== DATA TO EXAMINE ==

(** * NYC Yellow Taxi dashboard: the data pipeline of [app.py]

    A shallow embedding of [_download_if_missing], [load_data] and of the
    filter step of the dashboard script, with the properties of the
    specification stated over it.

    Modelling conventions.
    - A nullable column value is an [option]; [None] is Polars' [null]
      (pandas' [None]/[NaN]/[NaT] after [to_pandas]).
    - A [Datetime] value is the [Z] count of ticks since the Unix epoch,
      in the time unit of the column ([ms], [us] or [ns]).
    - [Float64] columns ([trip_distance], [fare_amount], [total_amount] and
      the derived minutes and speed) are rationals [Q]: finite values with
      exact arithmetic.  [NaN], the infinities and rounding are outside the
      model.
    - A table is the list of its rows, in order. *)

From Stdlib Require Import ZArith QArith Lia Lqa Ascii String Sorted.
From stdpp Require Import gmap strings list fin_maps.

Local Open Scope Z_scope.

(** ** Constants of the script *)

Definition TRIP_URL : string :=
  "https://d37ci6vzurychx.cloudfront.net/trip-data/yellow_tripdata_2024-01.parquet".
Definition ZONE_URL : string :=
  "https://d37ci6vzurychx.cloudfront.net/misc/taxi_zone_lookup.csv".
Definition TRIP_PATH : string := "data/raw/yellow_tripdata_2024-01.parquet".
Definition ZONE_PATH : string := "data/raw/taxi_zone_lookup.csv".

(** [PAYMENT_MAP], a dict with integer keys. *)
Definition PAYMENT_MAP : gmap Z string :=
  <[1 := "Credit Card"]> (<[2 := "Cash"]> (<[3 := "No Charge"]>
    (<[4 := "Dispute"]> (<[5 := "Unknown"]> ∅)))).

Definition DAY_ORDER : list string :=
  ["Monday"; "Tuesday"; "Wednesday"; "Thursday"; "Friday"; "Saturday"; "Sunday"].

(** ** Nullable expressions (Polars) *)

Module Pl.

===

§ **YOUR ASSIGNMENT**: Recopy the records without any alteration.

§ **ANSWER TO THIS PROBLEM**:
(** * NYC Yellow Taxi dashboard: the data pipeline of [app.py]

    A shallow embedding of [_download_if_missing], [load_data] and of the
    filter step of the dashboard script, with the properties of the
    specification stated over it.

    Modelling conventions.
    - A nullable column value is an [option]; [None] is Polars' [null]
      (pandas' [None]/[NaN]/[NaT] after [to_pandas]).
    - A [Datetime] value is the [Z] count of ticks since the Unix epoch,
      in the time unit of the column ([ms], [us] or [ns]).
    - [Float64] columns ([trip_distance], [fare_amount], [total_amount] and
      the derived minutes and speed) are rationals [Q]: finite values with
      exact arithmetic.  [NaN], the infinities and rounding are outside the
      model.
    - A table is the list of its rows, in order. *)

From Stdlib Require Import ZArith QArith Lia Lqa Ascii String Sorted.
From stdpp Require Import gmap strings list fin_maps.

Local Open Scope Z_scope.

(** ** Constants of the script *)

Definition TRIP_URL : string :=
  "https://d37ci6vzurychx.cloudfront.net/trip-data/yellow_tripdata_2024-01.parquet".
Definition ZONE_URL : string :=
  "https://d37ci6vzurychx.cloudfront.net/misc/taxi_zone_lookup.csv".
Definition TRIP_PATH : string := "data/raw/yellow_tripdata_2024-01.parquet".
Definition ZONE_PATH : string := "data/raw/taxi_zone_lookup.csv".

(** [PAYMENT_MAP], a dict with integer keys. *)
Definition PAYMENT_MAP : gmap Z string :=
  <[1 := "Credit Card"]> (<[2 := "Cash"]> (<[3 := "No Charge"]>
    (<[4 := "Dispute"]> (<[5 := "Unknown"]> ∅)))).

Definition DAY_ORDER : list string :=
  ["Monday"; "Tuesday"; "Wednesday"; "Thursday"; "Friday"; "Saturday"; "Sunday"].

(** ** Nullable expressions (Polars) *)

Module Pl.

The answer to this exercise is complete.